Für mich ist aber auch klar: Das Bürgergeld ist kein abgeschlossener Prozess. Seine Umsetzung lebt von Beteiligung und Austausch. Neue Prozesse müssen sich erst einspielen und ganzheitliche und gute Betreuung benötigt Zeit. Die Finanzierung muss den Jobcentern ausreichend Freiraum lassen, um die neuen Aufgaben stemmen zu können. Hierfür werde ich mich auch weiterhin stark machen.

Genauso macht sich die laufende Qualifizierung der Mitarbeitenden in den Jobcentern nicht von selbst. Wichtig ist mir, die gute Arbeit der Jobcenter weiterhin in der Öffentlichkeit zu zeigen.

Bürgergeld stärkt sozialen Zusammenhalt

Nach einem Jahr Bürgergeld können wir festhalten: Unser Staat ist für alle Bürgerinnen und Bürger in diesem Land da, wenn sie ihn brauchen. Niemand wird zurückgelassen und jede und jeder verdient eine Chance. Mit dem Bürgergeld stärken wir den sozialen Zusammenhalt und schaffen Sicherheit in turbulenten Zeiten. Gerade jetzt, wo gesellschaftliche Spannungen durch Pandemie, Kriege in der Ukraine und im Nahen Osten und steigende Preise so präsent sind wie lange nicht, muss auch die Sozialpolitik Antworten liefern. Durch Maßnahmen wie das Kurzarbeitergeld, die Entlastungspakete und eben auch das Bürgergeld haben wir viel für den sozialen Zusammenhalt im Land geschafft.
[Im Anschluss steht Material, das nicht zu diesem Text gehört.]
(* ===== verification/Channel.v ===== *)
(** * One stream over an unreliable network

    The two halves of a stream ([SendStream] on one endpoint, [RecvStream] on
    the other) joined by a network that may drop, duplicate, delay and
    reorder STREAM frames and credit updates: every frame ever sent stays
    deliverable, and nothing forces a delivery.  The steps are the methods of
    [Streams]; an acknowledgement reaches the sender only for a frame the
    receiver accepted.  The invariant is proved by induction on the steps. *)

From S2P Require Import Prelude Frames RangeSet Streams.

Record channel : Type := mkChannel {
  ch_send : SendStream;
  ch_recv : RecvStream;
  ch_written : bytes;          (* everything the writer wrote *)
  ch_read : bytes;             (* everything the reader was given *)
  ch_net : list Stream;        (* frames sent so far *)
  ch_got : list Stream;        (* frames the receiver accepted *)
  ch_credits : list Z }.       (* MAX_STREAM_DATA limits advertised so far *)

(** The sender starts with the credit it knows of, [remembered] from an earlier
    connection if it sends early data; the credit the receiver announces at
    the start, [limit], counts as advertised. *)
Definition new_channel (stream_id remembered limit : Z) : channel :=
  mkChannel (new_SendStream stream_id remembered) (new_RecvStream stream_id limit) [] [] [] [] [limit].

Inductive channel_step : channel → channel → Prop :=
| step_write c data fin s' :
    write data fin (ch_send c) = (Ok tt, s') →
    channel_step c (mkChannel s' (ch_recv c) (ch_written c ++ data) (ch_read c) (ch_net c) (ch_got c) (ch_credits c))
| step_send c max_bytes credit f s' :
    next_frame max_bytes credit (ch_send c) = (Some f, s') →
    channel_step c (mkChannel s' (ch_recv c) (ch_written c) (ch_read c) (f :: ch_net c) (ch_got c) (ch_credits c))
| step_lost c f :
    f ∈ ch_net c →
    channel_step c (mkChannel (requeue f (ch_send c)) (ch_recv c) (ch_written c) (ch_read c) (ch_net c) (ch_got c) (ch_credits c))
| step_acked c f :
    f ∈ ch_got c →
    channel_step c (mkChannel (on_frame_acked f (ch_send c)) (ch_recv c) (ch_written c) (ch_read c) (ch_net c) (ch_got c) (ch_credits c))
| step_deliver c f r' :
    f ∈ ch_net c → on_stream_frame f (ch_recv c) = (Ok tt, r') →
    channel_step c (mkChannel (ch_send c) r' (ch_written c) (ch_read c) (ch_net c) (f :: ch_got c) (ch_credits c))
| step_read c d r' :
    read (ch_recv c) = (d, r') →
    channel_step c (mkChannel (ch_send c) r' (ch_written c) (ch_read c ++ d) (ch_net c) (ch_got c) (ch_credits c))
| step_advertise c m r' :
    credit_update (ch_recv c) = (Some m, r') →
    channel_step c (mkChannel (ch_send c) r' (ch_written c) (ch_read c) (ch_net c) (ch_got c) (m :: ch_credits c))
| step_credit c m :
    m ∈ ch_credits c →
    channel_step c (mkChannel (on_max_stream_data m (ch_send c)) (ch_recv c) (ch_written c) (ch_read c) (ch_net c) (ch_got c) (ch_credits c)).

Inductive channel_reachable (stream_id limit : Z) : channel → Prop :=
| reach_init remembered :
    0 <= remembered <= limit → channel_reachable stream_id limit (new_channel stream_id remembered limit)
| reach_step c c' :
    channel_reachable stream_id limit c → channel_step c c' → channel_reachable stream_id limit c'.

(** ** Invariant *)

Definition in_frame (f : Stream) (x : Z) : Prop := st_offset f <= x < frame_end f.

Record channel_inv (c : channel) : Prop := mk_channel_inv {
  ci_send : send_inv (ch_written c) (ch_send c);
  ci_recv : recv_inv (ch_written c) (ss_fin_queued (ch_send c)) (ch_recv c);
  ci_read : ch_read c = slice 0 (rs_read_offset (ch_recv c)) (ch_written c);
  ci_net : Forall (λ f, frame_of (ch_written c) (ss_fin_queued (ch_send c)) f ∧
                        frame_end f <= ss_base_offset (ch_send c) ∧
                        st_id f = ss_stream_id (ch_send c)) (ch_net c);
  ci_sent : ∀ x, 0 <= x < ss_base_offset (ch_send c) → ∃ f, f ∈ ch_net c ∧ in_frame f x;
  ci_fin_sent : ss_fin_sent (ch_send c) = true → ∃ f, f ∈ ch_net c ∧ st_fin f = true;
  ci_got_net : ∀ f, f ∈ ch_got c → f ∈ ch_net c;
  ci_received : ∀ x, covered (rs_received (ch_recv c)) x ↔ ∃ f, f ∈ ch_got c ∧ in_frame f x;
  ci_final : ∀ f, f ∈ ch_got c → st_fin f = true → rs_final_size (ch_recv c) = Some (len (ch_written c));
  ci_acked : ∀ x, covered (ss_acked (ch_send c)) x → covered (rs_received (ch_recv c)) x;
  ci_fin_acked : ss_fin_acked (ch_send c) = true → rs_final_size (ch_recv c) = Some (len (ch_written c));
  ci_recvd : ss_state (ch_send c) = SEND_DATA_RECVD →
             rs_final_size (ch_recv c) = Some (len (ch_written c)) ∧
             ∀ x, 0 <= x < len (ch_written c) → covered (rs_received (ch_recv c)) x;
  ci_credits : Forall (λ m, m <= rs_max_stream_data (ch_recv c)) (ch_credits c);
  ci_limit : ss_max_stream_data (ch_send c) <= rs_max_stream_data (ch_recv c);
  ci_window : 0 <= rs_window (ch_recv c) }.

Lemma channel_inv_new stream_id remembered limit : 0 <= remembered <= limit → channel_inv (new_channel stream_id remembered limit).
Proof.
  intros H. constructor; cbn; try done; try (by intros f ?%elem_of_nil).
  - apply send_inv_new. lia.
  - apply recv_inv_new.
  - lia.
  - intros x. split; [intros Hx; by apply covered_nil in Hx|]. by intros (f & ?%elem_of_nil & _).
  - apply Forall_singleton. lia.
  - lia.
  - lia.
Qed.

(** An accepted frame: what the receiver becomes, and that its credit was
    enough. *)
Lemma deliver_spec c f :
  channel_inv c → f ∈ ch_net c →
  on_stream_frame f (ch_recv c) =
    (Ok tt, store_frame f (if st_fin f then set_final_size (Some (frame_end f)) (ch_recv c) else ch_recv c)).
Proof.
  intros [] Hf. rewrite Forall_forall in ci_net0. destruct (ci_net0 f Hf) as (Hof & Hend & _).
  rewrite (on_stream_frame_honest _ _ _ _ ci_recv0 Hof). destruct ci_send0.
  rewrite Z.gtb_ltb, (proj2 (Z.ltb_ge _ _)) by lia. done.
Qed.

Lemma inv_write c data fin s' :
  channel_inv c → write data fin (ch_send c) = (Ok tt, s') →
  channel_inv (mkChannel s' (ch_recv c) (ch_written c ++ data) (ch_read c) (ch_net c) (ch_got c) (ch_credits c)).
Proof.
  intros [] E. destruct (write_inv _ _ _ _ _ ci_send0 E) as (Hs & Hq & Hq').
  assert (Hn : rs_final_size (ch_recv c) = None).
  { destruct (ri_final _ _ _ ci_recv0) as [?|[? _]]; [done|congruence]. }
  rewrite Hq in *. unfold write, mbind, M_bind, get in E. rewrite Hq in E. injection E as <-.
  constructor; cbn in *; try done.
  - rewrite Hq'. by apply recv_inv_app.
  - destruct ci_recv0. rewrite slice_app_l by lia. done.
  - rewrite Hq'. eapply Forall_impl; [done|]. cbn. intros f (? & ? & ?). split_and!; try done. by apply frame_of_app.
  - intros f Hf Hfin. rewrite (ci_final0 f Hf Hfin) in Hn. done.
  - intros Hf. by rewrite (ci_fin_acked0 Hf) in Hn.
  - intros Hf. destruct (ci_recvd0 Hf) as [Hc _]. by rewrite Hc in Hn.
Qed.

Lemma inv_send c max_bytes credit f s' :
  channel_inv c → next_frame max_bytes credit (ch_send c) = (Some f, s') →
  channel_inv (mkChannel s' (ch_recv c) (ch_written c) (ch_read c) (f :: ch_net c) (ch_got c) (ch_credits c)).
Proof.
  intros [] E. destruct (next_frame_inv _ _ _ _ _ _ ci_send0 E)
    as (Hs & Hq & Hid & Hm & Ha & Hfa & Hst & Hof & Hend & Hfid & _ & Hbase & Hnew & Hfin & _).
  constructor; cbn in *; rewrite ?Hq, ?Hid, ?Hm, ?Ha, ?Hfa; try done.
  - constructor; [done|]. eapply Forall_impl; [done|]. cbn. intros g (? & ? & ?). split_and!; try done. lia.
  - intros x Hx. destruct (Z.lt_ge_cases x (ss_base_offset (ch_send c))) as [Hlt|Hge].
    + destruct (ci_sent0 x ltac:(lia)) as (g & Hg & Hgx). exists g. split; [by right|done].
    + exists f. split; [by left|]. apply Hnew. lia.
  - intros Hf. destruct (Hfin Hf) as [Hf'|Hf'].
    + destruct (ci_fin_sent0 Hf') as (g & Hg & ?). exists g. split; [by right|done].
    + exists f. split; [by left|done].
  - intros g Hg. right. auto.
  - auto.
Qed.

Lemma inv_lost c f :
  channel_inv c → f ∈ ch_net c →
  channel_inv (mkChannel (requeue f (ch_send c)) (ch_recv c) (ch_written c) (ch_read c) (ch_net c) (ch_got c) (ch_credits c)).
Proof.
  intros [] Hf. pose proof ci_net0 as Hn. rewrite Forall_forall in Hn. destruct (Hn f Hf) as (? & ? & ?).
  pose proof (requeue_inv _ _ _ ci_send0 ltac:(done) ltac:(done) ltac:(done)).
  unfold requeue in *. destruct (_ || _); constructor; done.
Qed.

Lemma inv_acked c f :
  channel_inv c → f ∈ ch_got c →
  channel_inv (mkChannel (on_frame_acked f (ch_send c)) (ch_recv c) (ch_written c) (ch_read c) (ch_net c) (ch_got c) (ch_credits c)).
Proof.
  intros Hi Hf. pose proof (on_frame_acked_inv _ _ f (ci_send _ Hi)) as Hs. destruct Hi.
  assert (Hcov : ∀ x, covered (add (st_offset f) (frame_end f) (ss_acked (ch_send c))) x → covered (rs_received (ch_recv c)) x).
  { intros x [Hx|Hx]%covered_add; [by apply ci_acked0| |by destruct ci_send0]. apply ci_received0. by exists f. }
  assert (Hfin : (if st_fin f then true else ss_fin_acked (ch_send c)) = true →
                 rs_final_size (ch_recv c) = Some (len (ch_written c))).
  { destruct (st_fin f) eqn:E; [intros _; by eapply ci_final0|done]. }
  constructor; cbn; try done. intros Hst. destruct (ss_final_size (ch_send c)) as [size|] eqn:Es; [|auto].
  case_test_in Hst; [|auto]. bool_cases. split; [auto|]. intros x Hx. apply Hcov.
  match goal with H : covers _ _ _ = true |- _ => pose proof H as Hcovers end.
  rewrite covers_spec in Hcovers by (destruct ci_send0; auto with quic). apply Hcovers.
  pose proof (si_final _ _ ci_send0) as Hsf. rewrite Es in Hsf. by destruct (ss_fin_queued _); simplify_eq.
Qed.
Denn auch wenn es beim Bürgergeld natürlich in erster Linie immer darum geht, in einer individuellen Notlage zu helfen, erfüllt es auch eine weitere übergeordnete Aufgabe: Als Netz der sozialen Sicherung gibt es allen die Gewissheit, dass sie sich auch in schwierigen Zeiten auf den Sozialstaat verlassen können und die Unterstützung bekommen, um sich aus eigener Kraft wieder aufzurichten. Diese Gewissheit bildet die Grundlage für sozialen Zusammenhalt in unserem Land.

Deshalb ist das Bürgergeld ein Schritt nach vorn, für jeden Einzelnen, aber auch für uns alle als Gesellschaft.

Hubertus Heil, MdB
Bundesminister für Arbeit und Soziales

Erschienen in: Der Landkreis 2023, Ausgabe 12, S. 720 f.